EXERCISE -> The result should be every line in the data below that carries the string "other".

RECORDS FOR PROCESSING ->
┌────────
(** The resting orders after a match: the orders of other markets as they
    were, the ids a sublist, nothing used up left behind. *)
Lemma match_taker_orders m s tp q taker n st :
  Inv n st ->
  exists orders', Crossed m (e_open_orders st) orders' /\
    e_open_orders (match_taker now_ns order_iter m s tp q taker st).2 = List.filter (unreaped m) <$> orders' /\
    (e_ticks st <= e_ticks (match_taker now_ns order_iter m s tp q taker st).2)%nat.
Proof.
  intros [Hi Hl]. unfold match_taker. cbv zeta. cbn [snd].
  set (k := foldl _ _ _). exists (cr_orders k). split; [|split].
  - apply (cross_all_crossed m (candidates order_iter m s tp taker st) (mkCrossing (e_open_orders st) q [] (e_ticks st))).
    cbn [cr_orders]. apply Forall_forall. intros c Hc. by eapply candidate_of_market.
  - match goal with |- context [sync_makers ?f ?x] => destruct (sync_makers_frame f x) as (_ & _ & ->) end.
    match goal with |- context [rebuild_orderbook _ ?m ?x] => destruct (rebuild_frame order_iter m x) as (_ & _ & ->) end.
    done.
  - assert (Hk : forall cs k0, (cr_ticks k0 <= cr_ticks (foldl (fun k c => cross_candidate now_ns c k) k0 cs))%nat).
    { induction cs as [|c cs IH]; intros k0; [done|]. simpl. etransitivity; [|apply IH].
      unfold cross_candidate. repeat case_match; simpl; lia. }
    specialize (Hk (candidates order_iter m s tp taker st) (mkCrossing (e_open_orders st) q [] (e_ticks st))).
    change (e_ticks st <= cr_ticks k)%nat in Hk.
    by rewrite sync_makers_ticks, rebuild_ticks.
Qed.

Lemma filter_ids_sublist (p : OpenOrder -> bool) l : map oo_id (List.filter p l) `sublist_of` map oo_id l.
Proof. induction l as [|o l IH]; [constructor|]. cbn [List.filter map]. case_match; by constructor. Qed.

Lemma match_taker_inv m s tp q taker n st : Inv n st -> Inv n (match_taker now_ns order_iter m s tp q taker st).2.
Proof.
  intros HI. destruct (match_taker_orders m s tp q taker n st HI) as (os & [Hids _ Hleft] & Ho & _).
  destruct HI as [Hi Hl]. split; rewrite Ho.
  - eapply Ids_sublist; [exact Hi|done|]. intros a. rewrite <- Hids. unfold ids_of.
    rewrite orders_of_fmap by done. apply filter_ids_sublist.
  - intros a. rewrite orders_of_fmap by done.
    assert (Hla : Forall (left_here m) (orders_of os a)).
    { apply Hleft. intros b. eapply Forall_impl; [apply Hl|]. intros o (r & Hr & Hz). exists r. auto. }
    clear -Hla. induction Hla as [|o l (r & Hr & Hz) Hla IH]; [constructor|]. cbn [List.filter].
    unfold unreaped at 1. rewrite Hr. destruct (String.eqb_spec (oo_market_id o) m) as [He|He]; cbn [negb orb].
    + unfold d_is_zero. destruct (Z.eqb_spec (units r) 0); cbn [negb]; [exact IH|]. constructor; [|exact IH]. by exists r.
    + constructor; [|exact IH]. exists r. split; [done|]. by destruct Hz.
Qed.

(** ** The other operations *)

Lemma Inv_orders n n' st st' : e_open_orders st' = e_open_orders st -> (n <= n')%nat -> Inv n st -> Inv n' st'.
Proof. intros Ho Hn [Hi Hl]. split; rewrite Ho; [|done]. by eapply Ids_sublist. Qed.

Lemma adjust_vault_orders a d st :
  e_open_orders (adjust_vault a d st) = e_open_orders st /\ e_ticks (adjust_vault a d st) = e_ticks st.
Proof. unfold adjust_vault. by case_match. Qed.

Lemma settle_match_orders user m s oid f r st x :
  e_open_orders (settle_match now_ns ulid user m s oid f r st x) = e_open_orders st
  /\ (e_ticks st <= e_ticks (settle_match now_ns ulid user m s oid f r st x))%nat.
Proof.
  unfold settle_match. cbv zeta. unfold upsert_position, apply_position_fill, record_trade.
  cbn [e_open_orders e_ticks tick set_position_map set_public_trades emit set_persist].
  rewrite !(proj1 (adjust_vault_orders _ _ _)), !(proj2 (adjust_vault_orders _ _ _)). split; [done|]. cbn. lia.
Qed.

Lemma settle_matches_orders user m s oid f r ms : forall st,
  e_open_orders (foldl (settle_match now_ns ulid user m s oid f r) st ms) = e_open_orders st
  /\ (e_ticks st <= e_ticks (foldl (settle_match now_ns ulid user m s oid f r) st ms))%nat.
Proof.
  induction ms as [|x ms IH]; intros st; [done|]. simpl.
  destruct (settle_match_orders user m s oid f r st x) as [Ho Ht].
  destruct (IH (settle_match now_ns ulid user m s oid f r st x)) as [Ho' Ht']. split; [congruence|lia].
Qed.

Lemma add_open_order_orders a o st :
  e_open_orders (add_open_order order_iter a o st) = alter_default (fun l => l ++ [o]) a (e_open_orders st)
  /\ e_ticks (add_open_order order_iter a o st) = e_ticks st.
Proof.
  unfold add_open_order. cbv zeta. unfold rebuild_orderbook. by destruct (foldl _ _ _).
Qed.

Lemma Inv_push n n' a o st st' :
  Inv n st -> (n < n')%nat -> oo_id o = order_name n -> left_over o ->
  e_open_orders st' = alter_default (fun l => l ++ [o]) a (e_open_orders st) -> Inv n' st'.
Proof.
  intros [Hi Hl] Hn Ho Hlo He. split; rewrite He; [eapply Ids_push; eauto; lia|].
  intros b. unfold alter_default. rewrite orders_of_insert. case_decide; [|apply Hl].
  apply Forall_app. split; [apply Hl|]. by constructor.
Qed.

Lemma execute_inv user req q tp ts n n' st :
  Inv n st -> (n < n')%nat -> Inv n' (execute_order now_ns ulid order_iter user req q tp (order_name n) ts st).2.
Proof.
  intros HI Hn. unfold execute_order.
  pose proof (match_taker_inv (pl_market_id req) (pl_side req) tp q user n st HI) as H1.
  destruct (match_taker _ _ _ _ _ _ _ _) as [ms st1]. cbn [snd] in H1.
  destruct (match market _ _ with Some _ => _ | None => _ end) as [f r]. cbn [snd].
  destruct (settle_matches_orders user (pl_market_id req) (pl_side req) (order_name n) f r ms st1) as [Ho _].
  destruct (negb _ && _) eqn:E; [|eapply Inv_orders; [exact Ho| |exact H1]; lia].
  eapply (Inv_push n n'); [exact H1|exact Hn| | |rewrite <- Ho; apply add_open_order_orders]; [done|].
  destruct (parse_show (q - d_sum (map mf_qty ms))%dec) as (x & Hx & Hu). exists x. split; [exact Hx|].
  bool_to_prop. match goal with H : d_is_zero _ = false |- _ => apply Z.eqb_neq in H end. lia.
Qed.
└────────
OUTPUT OF THE TASK ->
(** The resting orders after a match: the orders of other markets as they
(** ** The other operations *)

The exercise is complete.